## Problem
The response should contain only those lines of the entries below that include the string "unfold".

Stored dataset items
========================================
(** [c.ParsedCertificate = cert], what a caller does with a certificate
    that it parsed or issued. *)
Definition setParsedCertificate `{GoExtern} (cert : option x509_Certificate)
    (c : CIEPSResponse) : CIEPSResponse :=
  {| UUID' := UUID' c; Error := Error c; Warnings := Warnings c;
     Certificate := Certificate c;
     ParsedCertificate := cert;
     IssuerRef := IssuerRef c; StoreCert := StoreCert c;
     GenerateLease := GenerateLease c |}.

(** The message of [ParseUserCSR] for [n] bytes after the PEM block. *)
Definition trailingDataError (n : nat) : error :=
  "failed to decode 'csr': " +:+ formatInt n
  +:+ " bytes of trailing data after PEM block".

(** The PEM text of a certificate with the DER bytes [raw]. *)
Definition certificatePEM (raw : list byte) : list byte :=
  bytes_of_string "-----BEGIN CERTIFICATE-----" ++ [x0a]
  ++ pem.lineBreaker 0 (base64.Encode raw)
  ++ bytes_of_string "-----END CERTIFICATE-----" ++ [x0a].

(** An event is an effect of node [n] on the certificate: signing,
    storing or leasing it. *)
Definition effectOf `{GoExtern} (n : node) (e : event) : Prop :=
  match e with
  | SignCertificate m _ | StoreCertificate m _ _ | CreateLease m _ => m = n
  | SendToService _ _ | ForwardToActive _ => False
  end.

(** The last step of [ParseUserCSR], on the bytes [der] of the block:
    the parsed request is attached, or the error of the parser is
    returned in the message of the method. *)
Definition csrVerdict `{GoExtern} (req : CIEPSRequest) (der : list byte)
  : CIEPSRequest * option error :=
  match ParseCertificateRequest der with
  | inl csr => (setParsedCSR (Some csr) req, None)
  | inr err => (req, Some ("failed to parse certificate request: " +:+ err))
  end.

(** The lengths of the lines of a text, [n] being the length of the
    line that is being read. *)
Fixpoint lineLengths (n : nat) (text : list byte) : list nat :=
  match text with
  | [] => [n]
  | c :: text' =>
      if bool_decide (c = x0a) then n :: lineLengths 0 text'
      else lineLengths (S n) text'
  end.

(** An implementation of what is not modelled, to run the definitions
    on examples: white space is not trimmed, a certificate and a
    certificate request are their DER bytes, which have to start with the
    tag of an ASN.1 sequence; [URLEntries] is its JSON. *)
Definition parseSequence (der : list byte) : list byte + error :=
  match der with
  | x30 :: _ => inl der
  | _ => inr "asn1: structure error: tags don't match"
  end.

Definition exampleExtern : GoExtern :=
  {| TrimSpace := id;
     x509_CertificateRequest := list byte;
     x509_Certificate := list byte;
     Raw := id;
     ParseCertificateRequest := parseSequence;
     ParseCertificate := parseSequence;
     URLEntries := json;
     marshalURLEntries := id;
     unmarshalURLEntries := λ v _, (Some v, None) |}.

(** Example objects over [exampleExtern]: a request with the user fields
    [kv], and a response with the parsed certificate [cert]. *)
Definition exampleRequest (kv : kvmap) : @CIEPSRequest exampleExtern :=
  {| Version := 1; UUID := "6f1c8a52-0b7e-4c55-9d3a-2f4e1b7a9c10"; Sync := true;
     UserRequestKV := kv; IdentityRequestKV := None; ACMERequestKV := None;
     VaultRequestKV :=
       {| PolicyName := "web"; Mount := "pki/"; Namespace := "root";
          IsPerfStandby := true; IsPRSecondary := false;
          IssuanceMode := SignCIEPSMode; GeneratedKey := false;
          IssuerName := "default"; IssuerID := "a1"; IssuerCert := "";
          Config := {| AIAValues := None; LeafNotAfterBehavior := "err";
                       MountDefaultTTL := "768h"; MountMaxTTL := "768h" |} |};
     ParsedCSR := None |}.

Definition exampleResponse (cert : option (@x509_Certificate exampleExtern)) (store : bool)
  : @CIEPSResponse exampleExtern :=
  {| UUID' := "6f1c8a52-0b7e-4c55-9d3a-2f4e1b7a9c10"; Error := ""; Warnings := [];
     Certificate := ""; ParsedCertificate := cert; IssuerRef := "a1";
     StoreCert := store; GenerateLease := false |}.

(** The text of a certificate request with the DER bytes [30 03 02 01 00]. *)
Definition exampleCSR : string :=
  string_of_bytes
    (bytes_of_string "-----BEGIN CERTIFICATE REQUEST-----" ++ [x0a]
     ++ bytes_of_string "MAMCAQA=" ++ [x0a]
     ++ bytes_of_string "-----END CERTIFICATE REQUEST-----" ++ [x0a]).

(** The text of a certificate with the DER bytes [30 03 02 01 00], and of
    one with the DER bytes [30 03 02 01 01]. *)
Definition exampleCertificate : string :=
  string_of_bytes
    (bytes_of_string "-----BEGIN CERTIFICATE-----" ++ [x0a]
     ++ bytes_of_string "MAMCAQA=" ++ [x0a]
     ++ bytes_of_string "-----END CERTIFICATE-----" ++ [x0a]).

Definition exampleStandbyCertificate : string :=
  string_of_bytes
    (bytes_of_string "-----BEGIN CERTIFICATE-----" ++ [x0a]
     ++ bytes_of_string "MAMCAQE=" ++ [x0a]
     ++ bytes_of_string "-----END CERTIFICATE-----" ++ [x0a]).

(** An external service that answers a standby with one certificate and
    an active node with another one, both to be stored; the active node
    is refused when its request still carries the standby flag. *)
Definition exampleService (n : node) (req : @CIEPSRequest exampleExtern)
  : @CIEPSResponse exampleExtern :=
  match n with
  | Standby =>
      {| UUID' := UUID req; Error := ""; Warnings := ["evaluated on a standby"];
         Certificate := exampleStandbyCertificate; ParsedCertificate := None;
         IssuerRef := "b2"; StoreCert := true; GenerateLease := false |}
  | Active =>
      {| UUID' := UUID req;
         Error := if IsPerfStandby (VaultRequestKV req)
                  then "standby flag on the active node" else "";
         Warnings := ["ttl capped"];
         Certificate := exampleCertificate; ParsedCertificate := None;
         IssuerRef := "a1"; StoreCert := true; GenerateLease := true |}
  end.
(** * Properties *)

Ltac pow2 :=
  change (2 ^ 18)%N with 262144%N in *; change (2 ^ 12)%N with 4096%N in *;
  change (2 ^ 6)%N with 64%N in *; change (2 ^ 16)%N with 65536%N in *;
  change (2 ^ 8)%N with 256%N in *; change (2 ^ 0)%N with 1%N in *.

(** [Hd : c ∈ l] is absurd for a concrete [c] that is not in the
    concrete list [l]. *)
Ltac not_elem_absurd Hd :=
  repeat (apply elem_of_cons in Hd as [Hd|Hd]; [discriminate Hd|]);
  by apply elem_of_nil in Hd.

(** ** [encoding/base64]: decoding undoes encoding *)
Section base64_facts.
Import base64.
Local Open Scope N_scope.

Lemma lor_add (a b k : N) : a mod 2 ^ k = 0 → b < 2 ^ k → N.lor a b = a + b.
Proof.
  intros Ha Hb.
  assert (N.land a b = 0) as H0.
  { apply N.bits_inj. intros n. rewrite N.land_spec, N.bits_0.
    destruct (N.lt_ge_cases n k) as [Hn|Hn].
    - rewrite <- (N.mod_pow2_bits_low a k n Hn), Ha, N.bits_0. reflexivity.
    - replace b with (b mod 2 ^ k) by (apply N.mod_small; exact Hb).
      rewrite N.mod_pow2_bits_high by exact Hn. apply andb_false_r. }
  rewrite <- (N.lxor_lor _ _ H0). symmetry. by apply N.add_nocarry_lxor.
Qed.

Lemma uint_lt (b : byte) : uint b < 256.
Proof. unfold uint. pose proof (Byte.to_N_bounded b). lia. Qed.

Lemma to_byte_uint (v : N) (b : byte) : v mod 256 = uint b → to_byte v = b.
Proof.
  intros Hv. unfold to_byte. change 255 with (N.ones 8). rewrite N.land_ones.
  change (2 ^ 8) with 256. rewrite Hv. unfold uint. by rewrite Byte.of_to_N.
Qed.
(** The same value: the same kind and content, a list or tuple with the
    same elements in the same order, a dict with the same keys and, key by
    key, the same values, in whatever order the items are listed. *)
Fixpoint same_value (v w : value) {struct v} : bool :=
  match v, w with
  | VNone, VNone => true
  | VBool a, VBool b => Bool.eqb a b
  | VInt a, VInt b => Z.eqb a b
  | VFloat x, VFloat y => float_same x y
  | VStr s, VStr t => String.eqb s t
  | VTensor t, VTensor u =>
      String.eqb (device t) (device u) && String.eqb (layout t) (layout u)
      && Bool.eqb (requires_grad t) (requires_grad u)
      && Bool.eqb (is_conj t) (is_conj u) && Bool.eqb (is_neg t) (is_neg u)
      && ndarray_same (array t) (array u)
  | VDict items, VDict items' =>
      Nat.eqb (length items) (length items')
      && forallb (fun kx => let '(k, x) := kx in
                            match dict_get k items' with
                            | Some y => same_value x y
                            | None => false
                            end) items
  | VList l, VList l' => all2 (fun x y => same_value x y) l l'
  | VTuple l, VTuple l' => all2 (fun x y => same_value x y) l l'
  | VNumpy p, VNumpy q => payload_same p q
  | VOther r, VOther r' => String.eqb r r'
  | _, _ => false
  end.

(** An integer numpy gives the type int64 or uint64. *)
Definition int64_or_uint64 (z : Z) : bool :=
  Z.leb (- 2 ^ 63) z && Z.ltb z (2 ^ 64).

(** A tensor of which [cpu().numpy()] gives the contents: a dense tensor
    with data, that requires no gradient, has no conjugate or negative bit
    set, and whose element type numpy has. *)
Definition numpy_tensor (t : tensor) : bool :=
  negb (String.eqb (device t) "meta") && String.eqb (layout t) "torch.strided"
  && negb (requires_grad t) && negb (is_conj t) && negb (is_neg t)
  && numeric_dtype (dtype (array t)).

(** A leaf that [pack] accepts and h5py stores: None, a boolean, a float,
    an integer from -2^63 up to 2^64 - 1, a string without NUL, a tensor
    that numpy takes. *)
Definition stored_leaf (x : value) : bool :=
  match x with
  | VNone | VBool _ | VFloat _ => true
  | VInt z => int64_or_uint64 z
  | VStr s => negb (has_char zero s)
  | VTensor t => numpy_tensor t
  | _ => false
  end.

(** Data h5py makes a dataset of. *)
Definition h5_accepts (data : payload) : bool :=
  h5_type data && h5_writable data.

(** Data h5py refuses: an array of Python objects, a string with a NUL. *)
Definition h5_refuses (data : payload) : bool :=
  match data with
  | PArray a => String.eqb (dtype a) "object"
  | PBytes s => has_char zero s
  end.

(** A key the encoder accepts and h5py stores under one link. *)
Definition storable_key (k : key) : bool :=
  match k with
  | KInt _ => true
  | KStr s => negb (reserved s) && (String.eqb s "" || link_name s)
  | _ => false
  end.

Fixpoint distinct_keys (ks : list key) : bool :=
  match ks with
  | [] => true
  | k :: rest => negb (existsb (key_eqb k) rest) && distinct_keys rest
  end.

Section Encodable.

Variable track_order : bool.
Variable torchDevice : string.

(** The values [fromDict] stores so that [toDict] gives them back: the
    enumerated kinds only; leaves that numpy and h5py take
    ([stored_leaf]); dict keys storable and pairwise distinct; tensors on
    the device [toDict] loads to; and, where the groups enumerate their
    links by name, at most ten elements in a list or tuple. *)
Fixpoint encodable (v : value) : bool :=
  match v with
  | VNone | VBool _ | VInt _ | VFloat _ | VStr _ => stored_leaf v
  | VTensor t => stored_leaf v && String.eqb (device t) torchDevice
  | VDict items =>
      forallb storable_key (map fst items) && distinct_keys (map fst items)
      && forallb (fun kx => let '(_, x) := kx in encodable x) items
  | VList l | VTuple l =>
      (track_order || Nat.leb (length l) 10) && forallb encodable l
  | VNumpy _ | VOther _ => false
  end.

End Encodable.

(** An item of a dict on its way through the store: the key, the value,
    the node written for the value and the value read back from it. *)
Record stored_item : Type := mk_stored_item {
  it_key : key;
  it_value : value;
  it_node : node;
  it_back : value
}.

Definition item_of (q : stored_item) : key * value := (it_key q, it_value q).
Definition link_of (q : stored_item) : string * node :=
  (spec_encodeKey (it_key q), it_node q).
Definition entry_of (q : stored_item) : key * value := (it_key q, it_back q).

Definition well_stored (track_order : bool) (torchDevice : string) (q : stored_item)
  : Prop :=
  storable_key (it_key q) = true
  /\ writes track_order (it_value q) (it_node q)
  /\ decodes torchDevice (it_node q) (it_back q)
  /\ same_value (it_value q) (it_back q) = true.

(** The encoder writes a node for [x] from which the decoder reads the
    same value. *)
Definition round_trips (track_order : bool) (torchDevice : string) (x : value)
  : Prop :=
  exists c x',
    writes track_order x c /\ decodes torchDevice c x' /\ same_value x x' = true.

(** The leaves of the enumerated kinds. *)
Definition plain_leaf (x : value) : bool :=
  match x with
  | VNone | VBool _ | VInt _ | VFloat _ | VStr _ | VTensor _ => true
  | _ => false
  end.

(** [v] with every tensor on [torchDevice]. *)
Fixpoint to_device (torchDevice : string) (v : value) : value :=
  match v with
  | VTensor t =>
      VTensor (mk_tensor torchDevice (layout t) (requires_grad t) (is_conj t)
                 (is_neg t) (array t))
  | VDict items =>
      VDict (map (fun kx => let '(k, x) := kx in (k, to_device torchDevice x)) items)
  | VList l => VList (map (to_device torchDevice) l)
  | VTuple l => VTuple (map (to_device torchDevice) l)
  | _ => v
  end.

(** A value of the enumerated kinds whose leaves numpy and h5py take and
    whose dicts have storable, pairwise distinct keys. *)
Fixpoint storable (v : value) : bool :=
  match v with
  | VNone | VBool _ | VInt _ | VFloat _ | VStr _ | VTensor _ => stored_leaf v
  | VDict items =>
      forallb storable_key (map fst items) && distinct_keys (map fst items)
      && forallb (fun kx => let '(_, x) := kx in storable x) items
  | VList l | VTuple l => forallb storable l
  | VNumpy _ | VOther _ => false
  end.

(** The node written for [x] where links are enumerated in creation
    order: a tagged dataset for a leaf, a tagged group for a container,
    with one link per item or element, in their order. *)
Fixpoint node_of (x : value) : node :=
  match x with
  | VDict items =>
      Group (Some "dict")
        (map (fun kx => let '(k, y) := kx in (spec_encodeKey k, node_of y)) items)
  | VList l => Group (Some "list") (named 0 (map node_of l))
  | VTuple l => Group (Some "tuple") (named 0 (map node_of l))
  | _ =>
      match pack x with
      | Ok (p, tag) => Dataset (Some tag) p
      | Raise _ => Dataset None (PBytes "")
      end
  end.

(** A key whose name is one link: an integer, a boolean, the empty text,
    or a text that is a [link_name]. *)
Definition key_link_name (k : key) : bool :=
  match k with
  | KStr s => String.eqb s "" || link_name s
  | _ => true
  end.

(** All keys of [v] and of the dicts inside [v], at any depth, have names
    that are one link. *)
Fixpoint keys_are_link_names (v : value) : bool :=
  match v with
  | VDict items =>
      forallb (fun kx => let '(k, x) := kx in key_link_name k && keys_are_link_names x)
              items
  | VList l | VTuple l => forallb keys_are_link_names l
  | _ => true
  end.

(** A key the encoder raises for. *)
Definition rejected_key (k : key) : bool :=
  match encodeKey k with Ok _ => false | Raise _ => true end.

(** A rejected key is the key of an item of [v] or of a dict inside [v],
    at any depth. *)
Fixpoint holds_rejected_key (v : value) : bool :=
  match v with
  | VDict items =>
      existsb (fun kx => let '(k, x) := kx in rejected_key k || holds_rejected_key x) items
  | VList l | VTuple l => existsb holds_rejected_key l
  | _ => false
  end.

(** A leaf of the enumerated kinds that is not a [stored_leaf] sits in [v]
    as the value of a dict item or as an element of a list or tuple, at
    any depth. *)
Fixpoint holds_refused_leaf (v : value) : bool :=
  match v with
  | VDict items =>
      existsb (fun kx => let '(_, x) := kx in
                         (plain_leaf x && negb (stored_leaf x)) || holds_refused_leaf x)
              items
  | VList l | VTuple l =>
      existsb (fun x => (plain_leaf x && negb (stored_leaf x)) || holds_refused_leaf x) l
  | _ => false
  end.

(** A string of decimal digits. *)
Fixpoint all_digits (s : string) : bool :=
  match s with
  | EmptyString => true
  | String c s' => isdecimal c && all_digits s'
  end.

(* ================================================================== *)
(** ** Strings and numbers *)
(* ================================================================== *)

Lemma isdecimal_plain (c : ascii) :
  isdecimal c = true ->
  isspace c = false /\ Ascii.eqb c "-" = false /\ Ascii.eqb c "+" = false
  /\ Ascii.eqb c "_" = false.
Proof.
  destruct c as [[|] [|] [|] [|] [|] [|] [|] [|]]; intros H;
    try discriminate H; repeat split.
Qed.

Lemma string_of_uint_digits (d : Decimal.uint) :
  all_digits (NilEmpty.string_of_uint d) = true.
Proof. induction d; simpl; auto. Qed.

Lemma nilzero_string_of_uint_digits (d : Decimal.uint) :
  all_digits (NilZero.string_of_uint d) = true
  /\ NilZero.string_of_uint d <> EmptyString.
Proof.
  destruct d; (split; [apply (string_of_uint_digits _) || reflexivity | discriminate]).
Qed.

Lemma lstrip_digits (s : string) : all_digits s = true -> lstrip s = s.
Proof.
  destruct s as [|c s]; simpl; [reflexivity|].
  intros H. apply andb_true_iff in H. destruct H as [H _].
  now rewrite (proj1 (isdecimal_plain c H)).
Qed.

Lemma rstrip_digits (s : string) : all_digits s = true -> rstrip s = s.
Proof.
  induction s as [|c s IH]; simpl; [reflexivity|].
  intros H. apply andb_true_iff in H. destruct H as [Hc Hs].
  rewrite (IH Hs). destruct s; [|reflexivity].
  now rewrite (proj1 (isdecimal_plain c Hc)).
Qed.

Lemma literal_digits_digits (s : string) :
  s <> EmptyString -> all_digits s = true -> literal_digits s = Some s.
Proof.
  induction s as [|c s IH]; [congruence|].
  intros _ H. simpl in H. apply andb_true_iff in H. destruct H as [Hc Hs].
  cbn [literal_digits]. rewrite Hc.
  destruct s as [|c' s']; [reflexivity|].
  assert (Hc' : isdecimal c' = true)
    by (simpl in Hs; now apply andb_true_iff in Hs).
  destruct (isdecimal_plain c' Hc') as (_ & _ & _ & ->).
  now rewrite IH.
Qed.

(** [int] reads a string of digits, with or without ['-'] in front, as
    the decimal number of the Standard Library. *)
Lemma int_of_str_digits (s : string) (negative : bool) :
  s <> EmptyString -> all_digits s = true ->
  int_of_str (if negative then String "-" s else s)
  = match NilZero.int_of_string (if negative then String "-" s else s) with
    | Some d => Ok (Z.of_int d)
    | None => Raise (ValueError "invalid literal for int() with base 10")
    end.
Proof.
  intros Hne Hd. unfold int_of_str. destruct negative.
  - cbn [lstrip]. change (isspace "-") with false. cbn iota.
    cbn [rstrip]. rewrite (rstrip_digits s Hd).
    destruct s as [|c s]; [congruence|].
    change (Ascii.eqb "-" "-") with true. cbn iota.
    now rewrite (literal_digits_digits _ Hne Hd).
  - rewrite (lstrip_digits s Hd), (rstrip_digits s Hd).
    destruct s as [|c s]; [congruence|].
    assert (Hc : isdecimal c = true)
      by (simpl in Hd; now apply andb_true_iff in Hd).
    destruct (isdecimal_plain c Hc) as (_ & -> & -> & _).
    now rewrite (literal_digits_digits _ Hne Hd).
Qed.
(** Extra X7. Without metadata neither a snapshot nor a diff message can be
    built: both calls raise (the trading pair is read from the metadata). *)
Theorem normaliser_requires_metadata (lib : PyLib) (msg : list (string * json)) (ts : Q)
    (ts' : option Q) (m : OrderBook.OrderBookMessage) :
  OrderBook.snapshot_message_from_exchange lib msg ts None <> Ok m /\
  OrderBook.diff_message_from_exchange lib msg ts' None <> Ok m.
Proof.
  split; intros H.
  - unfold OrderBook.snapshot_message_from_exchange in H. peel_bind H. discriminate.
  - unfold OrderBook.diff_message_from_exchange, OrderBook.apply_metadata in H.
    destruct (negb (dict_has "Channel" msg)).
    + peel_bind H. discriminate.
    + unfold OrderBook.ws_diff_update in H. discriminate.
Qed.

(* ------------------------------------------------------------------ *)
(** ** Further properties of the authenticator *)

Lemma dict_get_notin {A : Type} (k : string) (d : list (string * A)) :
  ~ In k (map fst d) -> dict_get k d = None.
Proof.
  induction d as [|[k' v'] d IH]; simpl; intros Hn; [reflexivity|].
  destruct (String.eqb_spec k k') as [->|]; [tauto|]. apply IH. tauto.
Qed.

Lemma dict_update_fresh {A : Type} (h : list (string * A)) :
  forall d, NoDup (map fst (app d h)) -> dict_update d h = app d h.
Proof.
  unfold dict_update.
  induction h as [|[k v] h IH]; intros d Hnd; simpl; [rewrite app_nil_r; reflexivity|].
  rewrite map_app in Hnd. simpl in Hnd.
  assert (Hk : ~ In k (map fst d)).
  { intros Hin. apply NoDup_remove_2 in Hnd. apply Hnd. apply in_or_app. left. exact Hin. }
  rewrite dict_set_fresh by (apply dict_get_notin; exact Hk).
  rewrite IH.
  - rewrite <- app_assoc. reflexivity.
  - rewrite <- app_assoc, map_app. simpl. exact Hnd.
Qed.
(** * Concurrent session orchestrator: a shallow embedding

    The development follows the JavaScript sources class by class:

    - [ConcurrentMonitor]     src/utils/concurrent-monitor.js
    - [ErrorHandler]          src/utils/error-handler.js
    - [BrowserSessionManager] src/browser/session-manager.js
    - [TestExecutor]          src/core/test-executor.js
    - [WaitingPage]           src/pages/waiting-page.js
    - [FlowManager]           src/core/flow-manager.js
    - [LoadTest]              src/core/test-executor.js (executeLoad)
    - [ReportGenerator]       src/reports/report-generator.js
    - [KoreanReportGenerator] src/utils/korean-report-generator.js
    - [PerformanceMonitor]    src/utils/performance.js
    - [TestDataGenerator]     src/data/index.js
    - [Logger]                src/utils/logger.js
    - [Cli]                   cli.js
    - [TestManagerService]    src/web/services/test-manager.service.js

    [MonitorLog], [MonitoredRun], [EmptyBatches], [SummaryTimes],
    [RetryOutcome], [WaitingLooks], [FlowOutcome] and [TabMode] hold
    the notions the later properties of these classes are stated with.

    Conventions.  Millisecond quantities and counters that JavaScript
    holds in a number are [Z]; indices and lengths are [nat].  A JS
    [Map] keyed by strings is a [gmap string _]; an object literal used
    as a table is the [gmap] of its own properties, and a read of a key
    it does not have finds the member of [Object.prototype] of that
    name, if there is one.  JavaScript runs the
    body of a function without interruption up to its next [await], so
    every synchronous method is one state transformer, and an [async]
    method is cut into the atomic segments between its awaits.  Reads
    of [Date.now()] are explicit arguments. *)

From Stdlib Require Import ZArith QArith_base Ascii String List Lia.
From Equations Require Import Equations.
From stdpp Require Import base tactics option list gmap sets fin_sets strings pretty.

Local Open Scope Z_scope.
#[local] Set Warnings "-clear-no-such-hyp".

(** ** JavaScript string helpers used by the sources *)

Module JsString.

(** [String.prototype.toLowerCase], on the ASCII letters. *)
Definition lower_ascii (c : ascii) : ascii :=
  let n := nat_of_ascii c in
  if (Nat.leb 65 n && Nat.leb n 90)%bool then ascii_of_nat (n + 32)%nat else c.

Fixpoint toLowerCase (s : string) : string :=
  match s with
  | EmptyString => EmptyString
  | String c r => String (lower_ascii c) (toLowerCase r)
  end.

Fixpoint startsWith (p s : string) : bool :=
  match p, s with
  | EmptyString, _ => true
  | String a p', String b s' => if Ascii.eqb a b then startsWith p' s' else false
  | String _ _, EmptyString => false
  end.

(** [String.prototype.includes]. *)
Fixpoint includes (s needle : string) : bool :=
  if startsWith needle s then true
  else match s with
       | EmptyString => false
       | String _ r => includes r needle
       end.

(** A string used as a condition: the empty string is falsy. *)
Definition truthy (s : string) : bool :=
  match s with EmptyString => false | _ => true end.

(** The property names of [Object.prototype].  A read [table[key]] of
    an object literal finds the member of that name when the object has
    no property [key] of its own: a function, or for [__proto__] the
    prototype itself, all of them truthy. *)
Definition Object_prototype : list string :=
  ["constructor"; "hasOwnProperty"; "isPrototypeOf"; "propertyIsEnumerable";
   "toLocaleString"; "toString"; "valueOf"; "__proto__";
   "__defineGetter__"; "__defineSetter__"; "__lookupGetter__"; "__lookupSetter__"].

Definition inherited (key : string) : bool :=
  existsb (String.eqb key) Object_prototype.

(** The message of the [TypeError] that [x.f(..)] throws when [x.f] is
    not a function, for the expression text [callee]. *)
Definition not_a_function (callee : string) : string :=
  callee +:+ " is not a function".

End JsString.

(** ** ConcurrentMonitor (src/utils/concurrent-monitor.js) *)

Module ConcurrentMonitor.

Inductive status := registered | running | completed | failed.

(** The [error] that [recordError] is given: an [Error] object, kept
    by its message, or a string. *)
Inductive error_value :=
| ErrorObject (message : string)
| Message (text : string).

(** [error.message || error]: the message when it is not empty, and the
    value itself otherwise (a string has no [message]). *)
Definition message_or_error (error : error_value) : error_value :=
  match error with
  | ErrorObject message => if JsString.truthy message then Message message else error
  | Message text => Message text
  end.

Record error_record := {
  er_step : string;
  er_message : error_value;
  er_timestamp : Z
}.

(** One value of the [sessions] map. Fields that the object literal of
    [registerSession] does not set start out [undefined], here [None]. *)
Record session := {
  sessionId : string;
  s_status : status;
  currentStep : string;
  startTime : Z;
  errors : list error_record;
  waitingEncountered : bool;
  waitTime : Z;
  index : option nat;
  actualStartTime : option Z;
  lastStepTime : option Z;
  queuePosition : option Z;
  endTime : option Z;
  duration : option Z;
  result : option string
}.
========================================
## Exercise response
Proof. unfold uint. pose proof (Byte.to_N_bounded b). lia. Qed.
  intros Hv. unfold to_byte. change 255 with (N.ones 8). rewrite N.land_ones.
  change (2 ^ 8) with 256. rewrite Hv. unfold uint. by rewrite Byte.of_to_N.
  intros Hne Hd. unfold int_of_str. destruct negative.
  - unfold OrderBook.snapshot_message_from_exchange in H. peel_bind H. discriminate.
  - unfold OrderBook.diff_message_from_exchange, OrderBook.apply_metadata in H.
    + unfold OrderBook.ws_diff_update in H. discriminate.
  unfold dict_update.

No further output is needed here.